Knowledge bases organise the world’s knowledge by mapping the connections between different concepts, drawing on information from many sources. Governments should support an extensive programme to build knowledge bases essential to AI in science, a need that will not be met by the private sector. Research could work towards creating an open knowledge network to serve as a resource for the whole AI research community. Relatively small amounts of public funding could help bring together AI scientists, scientists from multiple domains and professional societies ̶ along with volunteers ̶ to build the foundations for AI to utilise and communicate professional and commonsense knowledge.
The thematic diversity of research on AI appears to be narrowing and is increasingly driven by the compute- and data-intensive approaches that dominate in large tech companies. Bolstering public R&D might make the field more diverse and help to grow the talent pool. Funders could pay special attention to projects that explore new techniques and methods separate from the dominant deep-learning paradigm. Meanwhile, policy makers could support research to examine and quantify losses of technological resilience, creativity and inclusiveness brought about by a narrowing of AI research and the possible implications of the increasing dominance of industry in AI research.

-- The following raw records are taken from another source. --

(** * EmpathyEngine front end: request adapter and result renderer

    A shallow embedding of the two variants of the page script,
    [src/unnamed/part_000] and [src/Frontend/script.js]: the [analyzeChat]
    request adapter and the click handler of [analyzeBtn], with the
    properties of the specification stated over them.

    What the model takes from outside: the text of the input box, what the
    one request of an invocation meets (a failed fetch, or a response with a
    status and a body that parses or not), and the behaviour of Chart.js.
    It covers one invocation at a time, pages that have the elements the
    script looks up, and bodies that, when they parse, have the shape of an
    analysis result. *)

From Stdlib Require Import List NArith ZArith QArith Bool Ascii String Lia.
From Stdlib Require Import DecimalString.
From Stdlib Require DecimalNat DecimalFacts Finite.
Import ListNotations.

Set Implicit Arguments.
Local Open Scope N_scope.

(** ** JavaScript strings and the built-ins the script calls *)

(** A JavaScript string is a sequence of UTF-16 code units. *)
Definition code_unit := N.
Definition jsstring := list code_unit.

(** An ASCII literal of the source, as a JavaScript string. *)
Definition lit (s : string) : jsstring :=
  map N_of_ascii (list_ascii_of_string s).

Definition LF : code_unit := 10.
Definition DQUOTE : code_unit := 34.
Definition BACKSLASH : code_unit := 92.

Fixpoint str_eqb (a b : jsstring) : bool :=
  match a, b with
  | [], [] => true
  | x :: a', y :: b' => (x =? y) && str_eqb a' b'
  | _, _ => false
  end.

(** ECMAScript WhiteSpace and LineTerminator code points, the ones
    [String.prototype.trim] strips; they all lie in the basic plane. *)
Definition isWhiteSpace (c : code_unit) : bool :=
  (c =? 9) || (c =? 10) || (c =? 11) || (c =? 12) || (c =? 13) || (c =? 32)
  || (c =? 160) || (c =? 5760)
  || ((8192 <=? c) && (c <=? 8202))
  || (c =? 8232) || (c =? 8233) || (c =? 8239) || (c =? 8287)
  || (c =? 12288) || (c =? 65279).

Fixpoint trimStart (s : jsstring) : jsstring :=
  match s with
  | [] => []
  | c :: s' => if isWhiteSpace c then trimStart s' else s
  end.

Definition trimEnd (s : jsstring) : jsstring := rev (trimStart (rev s)).

(** [s.trim()] *)
Definition trim (s : jsstring) : jsstring := trimEnd (trimStart s).

(** [s.split("\n")]: the pieces between occurrences of the line feed; the
    result is never empty (the empty string splits to one empty piece). *)
Fixpoint split_nl (s : jsstring) : list jsstring :=
  match s with
  | [] => [[]]
  | c :: s' =>
      if c =? LF then [] :: split_nl s'
      else match split_nl s' with
           | [] => [[c]]
           | piece :: rest => (c :: piece) :: rest
           end
  end.

(** [`${n}`] for an array index or length [n]: a non-negative integer below
    2^32, printed in decimal. *)
Definition nat_to_string (n : nat) : jsstring :=
  lit (NilZero.string_of_uint (Nat.to_uint n)).
(** C3. When a drag sample commits (and so sets the suppression flag),
    the very next click, whichever item it targets, calls no callback,
    makes no [setPosition] call, leaves Position as it is and clears the
    flag; the click after that one is dispatched normally: the centre
    item's click goes to itemClicked, a side item's click goes to
    sideItemClicked and, with clickableSide, moves Position by one. *)
Theorem click_suppressed_once (T : Type) (props : CoverflowProps T)
        (h : Hooks) (first active : bool) (mx : Q) (next after : ItemWithIndex T) :
  commits (effectsOf props [Drag first active mx] h) <> [] ->
  let h1 := hooksAfter props [Drag first active mx] h in
  let h2 := hooksAfter props [Click next] h1 in
  let h3 := hooksAfter props [Click after] h2 in
  preventClick h1 = true
  /\ effectsOf props [Click next] h1 = []
  /\ position h2 = position h1
  /\ preventClick h2 = false
  /\ effectsOf props [Click after] h2
     = (if index after =? 0
        then (if itemClicked props then [ItemClicked (item after)] else [])
        else (if sideItemClicked props then [SideItemClicked (item after)] else [])
             ++ (if clickableSide props
                 then [SetPosition (position h1) (position h1 + Z.sgn (index after))]
                 else []))
  /\ position h3
     = (if (index after =? 0) || negb (clickableSide props)
        then position h1
        else position h1 + Z.sgn (index after))
  /\ preventClick h3 = false.
Proof.
  intros Hc h1 h2 h3. apply drag_commits_threshold in Hc.
  assert (E1 : h1 = {| position := clampPosition props
                                     (position h - JS.Qsign (mx - baseline first h));
                       preventClick := true; lastX := mx |}).
  { unfold h1. rewrite hooksAfter_one. cbn [handle].
    now rewrite (onDrag_commit _ props first active mx h Hc). }
  assert (E2 : h2 = {| position := position h1; preventClick := false; lastX := lastX h1 |}).
  { unfold h2. rewrite hooksAfter_one. cbn [handle].
    rewrite handleClick_prevented; [reflexivity|]. now rewrite E1. }
  assert (F2 : preventClick h2 = false) by now rewrite E2.
  assert (P2 : position h2 = position h1) by now rewrite E2.
  split; [now rewrite E1|].
  split.
  { rewrite effectsOf_one. cbn [handle].
    rewrite handleClick_prevented; [reflexivity|]. now rewrite E1. }
  split; [exact P2|]. split; [exact F2|].
  unfold h3. rewrite hooksAfter_one, effectsOf_one. cbn [handle].
  destruct (Z.eqb_spec (index after) 0) as [Hz|Hnz].
  - rewrite (handleClick_centre _ props after h2 F2 Hz). cbn [fst snd orb].
    rewrite P2. repeat split. exact F2.
  - rewrite (handleClick_side _ props after h2 F2 Hnz). cbn [fst snd orb].
    rewrite P2. destruct (clickableSide props); cbn [negb position preventClick];
      repeat split; assumption.
Qed.
(** X14.  The line count of an artifact with content is the number of
    lines of the content when the content does not end with a newline,
    and one more than that when it does. *)
Theorem line_count_and_lines (fs : FS) (p root : Path) (a : FileArtifact) :
  process fs p root = Some a ->
  content a <> [] ->
  lines a
  = (Z.of_nat (List.length (readlines (content a)))
     + if N.eqb (last (content a) 0%N) chr_nl then 1 else 0)%Z.
Proof.
  intros Hp Hne.
  destruct (process_some _ _ _ _ Hp) as [_ [_ [_ [_ [Hl _]]]]].
  rewrite Hl, readlines_length.
  destruct (content a) as [|c s]; [congruence|].
  destruct (N.eqb (last (c :: s) 0%N) chr_nl); lia.
Qed.

Lemma line_count_and_lines_witness :
  exists a,
    process Samples.logs (Samples.logs_root ++ [lit ".gitignore"])
      Samples.logs_root = Some a
    /\ lines a
       = (Z.of_nat (List.length (readlines (content a)))
          + if N.eqb (last (content a) 0%N) chr_nl then 1 else 0)%Z.
Proof.
  eexists. split; [vm_compute; reflexivity|].
  apply (line_count_and_lines Samples.logs
           (Samples.logs_root ++ [lit ".gitignore"]) Samples.logs_root).
  - vm_compute; reflexivity.
  - discriminate.
Defined.

(* ------------------------------------------------------------------ *)
(** ** The directories of the tree *)
(* ------------------------------------------------------------------ *)

Lemma ancestor_dirs_split (rel d : Path) :
  In d (ancestor_dirs rel) ->
  exists rest, rel = d ++ rest /\ d <> [] /\ rest <> [].
Proof.
  unfold ancestor_dirs. intros H. apply in_map_iff in H.
  destruct H as [i [Hd Hi]]. apply in_seq in Hi.
  exists (skipn (S i) rel). subst d. split; [|split].
  - symmetry. apply firstn_skipn.
  - destruct rel as [|x rel]; [cbn in Hi; lia | discriminate].
  - intros E. apply (f_equal (@List.length str)) in E.
    rewrite length_skipn in E. cbn [List.length] in E. lia.
Qed.

(** The lines the loop over the directories above a file adds are lines
    of those directories. *)
Lemma tree_dirs_cover (parts : Path) (depth : nat) :
  forall start st,
    (start + depth <= List.length parts - 1)%nat ->
    exists extra,
      snd (tree_dirs parts start depth st) = snd st ++ extra
      /\ forall l, In l extra ->
           exists d,
             In d (map (fun i => firstn (S i) parts) (seq start depth))
             /\ l = dir_line d.
Proof.
  induction depth as [|depth IH]; intros start st Hb; cbn [tree_dirs seq map].
  - exists []. rewrite app_nil_r. split; [reflexivity | intros l []].
  - set (parent := firstn (S start) parts).
    assert (Hlen : List.length parent = S start).
    { unfold parent. rewrite length_firstn. lia. }
    destruct (existsb (path_eqb parent) (fst st)).
    + destruct (IH (S start) st) as [extra [Hs Hc]]; [lia|].
      exists extra. split; [exact Hs|].
      intros l Hl. destruct (Hc l Hl) as [d [Hd ->]].
      exists d. split; [right; exact Hd | reflexivity].
    + set (line := repeat_str bar_indent start ++ branch ++ last parent []
                     ++ [chr_slash]).
      assert (Hline : line = dir_line parent).
      { unfold line, dir_line. rewrite Hlen.
        replace (S start - 1)%nat with start by lia. reflexivity. }
      destruct (IH (S start) (parent :: fst st, snd st ++ [line]))
        as [extra [Hs Hc]]; [lia|].
      cbn [fst snd] in *.
      exists (line :: extra).
      split; [rewrite Hs, <- app_assoc; reflexivity|].
      intros l [<-|Hl].
      * exists parent. split; [left; reflexivity | exact Hline].
      * destruct (Hc l Hl) as [d [Hd ->]].
        exists d. split; [right; exact Hd | reflexivity].
Qed.
Lemma analyze_screenshot_eq (e : env) (t : Z) (img : image)
    (fs : gmap str file) :
  fs !! screenshot_file t = Some (Png img) ->
  analyze_screenshot e (screenshot_file t) fs =
  match disk e (preprocessed_file t) with
  | OpenFails => (Raise OSError, fs)
  | WriteFails => (Raise OSError, <[preprocessed_file t:=Partial]> fs)
  | Written =>
      match readtext e (enhance e img) with
      | None =>
          (Raise OCRError, <[preprocessed_file t:=Png (enhance e img)]> fs)
      | Some words =>
          (Ok (new_report e words),
           delete (preprocessed_file t)
             (<[preprocessed_file t:=Png (enhance e img)]> fs))
      end
  end.
Proof.
  intros Hshot.
  unfold analyze_screenshot, preprocess_image.
  fold (preprocessed_file t).
  rewrite !bind_eq. unfold image_open at 1. rewrite Hshot.
  rewrite bind_eq. unfold write_file at 1.
  destruct (disk e (preprocessed_file t)); try reflexivity.
  unfold ret at 1. rewrite bind_eq. unfold image_open at 1.
  rewrite lookup_insert_eq. rewrite bind_eq. unfold lift at 1.
  destruct (readtext e (enhance e img)) as [words|]; [|reflexivity].
  cbn [or_raise]. rewrite bind_eq. unfold path_exists at 1.
  rewrite lookup_insert_eq. rewrite bind_eq. unfold os_remove at 1.
  rewrite lookup_insert_eq. reflexivity.
Qed.

Lemma generate_readable_report_eq (e : env) (rs : list report_t)
    (fs : gmap str file) :
  generate_readable_report isalnum isspace e rs fs =
  match for_each (format_entry e (get_username e)) rs with
  | Raise x => (Raise x, fs)
  | Ok entries =>
      write_file e (readable_path (strftime_date (now_readable e)))
        (Text (join [10] entries)) fs
  end.
Proof.
  unfold generate_readable_report. rewrite bind_eq. unfold lift.
  destruct (for_each _ rs); reflexivity.
Qed.

(** The end of [process_screenshot], from the write of the JSON file. *)
Lemma store_tail (e : env) (img : image) (words : list str)
    (rs : list report_t) (fs3 : gmap str file) :
  let shot := screenshot_file (time_time e) in
  let rp := report_path (strftime_date (now_store e)) in
  let txt := readable_path (strftime_date (now_readable e)) in
  fs3 !! shot = Some (Png img) ->
  (let* _ := write_file e rp (Json rs) in
   let* _ := generate_readable_report isalnum isspace e rs in
   let* _ := os_remove shot in
   ret (List.last rs (new_report e words))) fs3 =
  match disk e rp with
  | OpenFails => (Raise OSError, fs3)
  | WriteFails => (Raise OSError, <[rp:=Partial]> fs3)
  | Written =>
      let fs4 := <[rp:=Json rs]> fs3 in
      match for_each (format_entry e (get_username e)) rs with
      | Raise x => (Raise x, fs4)
      | Ok entries =>
          match disk e txt with
          | OpenFails => (Raise OSError, fs4)
          | WriteFails => (Raise OSError, <[txt:=Partial]> fs4)
          | Written =>
              (Ok (List.last rs (new_report e words)),
               delete shot (<[txt:=Text (join [10] entries)]> fs4))
          end
      end
  end.
Proof.
  intros shot rp txt Hshot.
  rewrite bind_eq. unfold write_file at 1.
  destruct (disk e rp); try reflexivity.
  rewrite bind_eq, generate_readable_report_eq. fold txt.
  destruct (for_each _ rs) as [entries|x]; [|reflexivity].
  unfold write_file at 1.
  destruct (disk e txt); try reflexivity.
  rewrite bind_eq. unfold os_remove at 1.
  rewrite lookup_insert_ne by apply not_eq_sym, screenshot_ne_readable.
  rewrite lookup_insert_ne by apply not_eq_sym, screenshot_ne_report.
  rewrite Hshot. reflexivity.
Qed.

Much of AI in science involves teaming with people, but funders could also help develop specialised tools to enhance collaborative human-AI teams, and to integrate these tools into mainstream science. Combining the collective intelligence of humans and AI is important, not least because science is now carried out by ever-larger teams and international consortia. Investment in this field of research has lagged other topics in AI.
Among other fields, progress is needed in applying machine learning to medical imaging. Failures during COVID-19 were considerable. As in other uses of machine learning in science, incentives are needed to encourage research on methods with greater validation. Funding should involve more rigorous evaluation practices.